What is «kenergy»? “Blonditude”, ability not to take oneself too seriously and the serene acceptance that the world belongs to Barbie and he can only be a appearance. Ken exists as a function of Barbie, he was created because she needed a male counterpart, but he is everything superfluous at Barbieland. In short, in the provocative reversal of Greta Gerwig, perhaps the most brilliant idea of ​​the film, the Kens occupy the place that women have always inhabited: the margins of society. The Kens simply have no power of decision or influence in the pink world dominated by Barbie. I am accessories good for being on the beach flexing their muscles, while women win Nobel prizes, are presidents of state, sit on the Supreme Court. Does it remind you of anything?

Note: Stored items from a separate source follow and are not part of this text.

(** X20. In every table, a [Put] that changes the capacity has inserted a
    key that [Search] did not find, with the test
    [size / capacity >= load_factor] true for the incremented size, and has
    multiplied the capacity by the growth coefficient: an overwriting [Put]
    and a [Put] under the threshold never grow the table. *)
Theorem Put_grows_only_at_threshold t key value t' :
  Put t key value = Some t' → capacity t' ≠ capacity t →
  Search t key = Some nullopt ∧
  threshold_reached (size t + 1) (length (buckets_ t)) (load_factor t) = true ∧
  capacity t' = capacity t * kGrowthCoefficient.
Proof.
  intros HPut Hgrow.
  destruct (Put_grows t key value t' HPut Hgrow) as [Hs Htest].
  split_and!; [done..|].
  by destruct (Put_capacity t key value t' HPut).
Qed.

End Theory.

(** ** The concrete instance *)

Lemma mod_hash_range key n : 0 < n → 0 ≤ mod_hash key n < n.
Proof. intros Hn. apply Z.mod_pos_bound, Hn. Qed.

Lemma do_calls_reachable t cs t' :
  reachable mod_hash 2 t → do_calls t cs = Some t' → reachable mod_hash 2 t'.
Proof.
  revert t. induction cs as [|c cs IH]; intros t Hreach; simpl.
  - by intros [= <-].
  - destruct (do_call t c) as [t1|] eqn:Hc; simpl; [|done].
    apply IH. eapply reachable_step; [done|].
    destruct c as [key value|key]; simpl in Hc.
    + by eapply step_Put.
    + destruct (Remove mod_hash t key) as [[r t2]|] eqn:HRemove; simplify_eq/=.
      by eapply step_Remove.
Qed.

Lemma table_of_reachable capacity load_factor cs t :
  table_of capacity load_factor cs = Some t → reachable mod_hash 2 t.
Proof.
  unfold table_of. destruct (HashTable_new capacity load_factor) as [|t0] eqn:Hnew; [done|].
  apply do_calls_reachable. by eapply reachable_new.
Qed.

Lemma samples_built :
  table_of 10 half [] = Some sample_empty ∧
  table_of 10 half [call_Put 1 "a"] = Some sample_a ∧
  table_of 10 half [call_Put 1 "a"; call_Put 2 "b"] = Some sample_ab ∧
  table_of 4 half [call_Put 1 "a"] = Some sample_small ∧
  table_of 4 half [call_Put 1 "a"; call_Put 6 "b"] = Some sample_grown ∧
  table_of 1 quarter [] = Some sample_tiny ∧
  table_of 1 quarter [call_Put 7 "a"] = Some sample_over.
Proof. by vm_compute. Qed.

Lemma samples_reachable :
  reachable mod_hash 2 sample_empty ∧
  reachable mod_hash 2 sample_a ∧
  reachable mod_hash 2 sample_ab ∧
  reachable mod_hash 2 sample_small ∧
  reachable mod_hash 2 sample_grown ∧
  reachable mod_hash 2 sample_tiny ∧
  reachable mod_hash 2 sample_over.
Proof.
  destruct samples_built as (? & ? & ? & ? & ? & ? & ?).
  split_and!; by eapply table_of_reachable.
Qed.

(** ** Construction *)

Lemma SFcompare_one_opp (s : bool) (m : positive) (e : Z) :
  SFcompare Double.one (S754_finite s m e) =
  match SFcompare (S754_finite s m e) Double.one with
  | Some c => Some (CompOpp c)
  | None => None
  end.
Proof.
  change Double.one with (S754_finite false 4503599627370496 (-52)).
  destruct s; [reflexivity|]. unfold SFcompare.
  rewrite (Z.compare_antisym (-52) e).
  destruct (-52 ?= e); [|reflexivity..].
  change (CompOpp Eq) with Eq. cbv beta iota.
  by rewrite Pos.compare_cont_antisym.
Qed.

(** For a load factor that is a number, the two tests of the constructor
    say that it is not in (0, 1]: one of them holds exactly when
    [0 < load_factor && load_factor <= 1] does not.  (Every comparison with
    a NaN is false, so a NaN passes both tests.) *)
Lemma rejected_iff_outside (lf : double) :
  Double.is_nan lf = false →
  Double.le lf Double.zero || Double.gt lf Double.one
  = negb (Double.gt lf Double.zero && Double.le lf Double.one).
Proof.
  destruct lf as [s|s| |s m e]; [destruct s; reflexivity..|discriminate|].
  intros _. unfold Double.le, Double.gt, SFleb, SFltb.
  rewrite SFcompare_one_opp.
  destruct s; [reflexivity|].
  change (SFcompare (S754_finite false m e) Double.zero) with (Some Gt).
  change (SFcompare Double.zero (S754_finite false m e)) with (Some Lt).
  change Double.one with (S754_finite false 4503599627370496 (-52)).
  cbv [SFcompare].
  destruct (e ?= -52); [destruct (Pos.compare_cont Eq m _)|..]; reflexivity.
Qed.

There «kenergy» it is perhaps the best provocation of the super feminist Greta Gerwig, who stubbornly follows her project (mission?) from one genre to another to tell women’s stories: the girl in search of herself Frances Hathe rebel Jo of Little Womenthe maverick teenager of Ladybird. And now Barbie, the most famous and at the same time the most criticized doll, the one accused of having created unattainable aesthetic models and “plastic” aspirations, the most successful product of patriarchy, as we would say today. Turning her into an ultra-feminist symbol was an operation, on paper, with a high risk of failure. But kenergy – that mix of induced silly desires, cult of appearance and submission to the role of extra attributed for once to men – is one of the keys to staging the satire of our falsely equal times. Under the banner of pop and irony.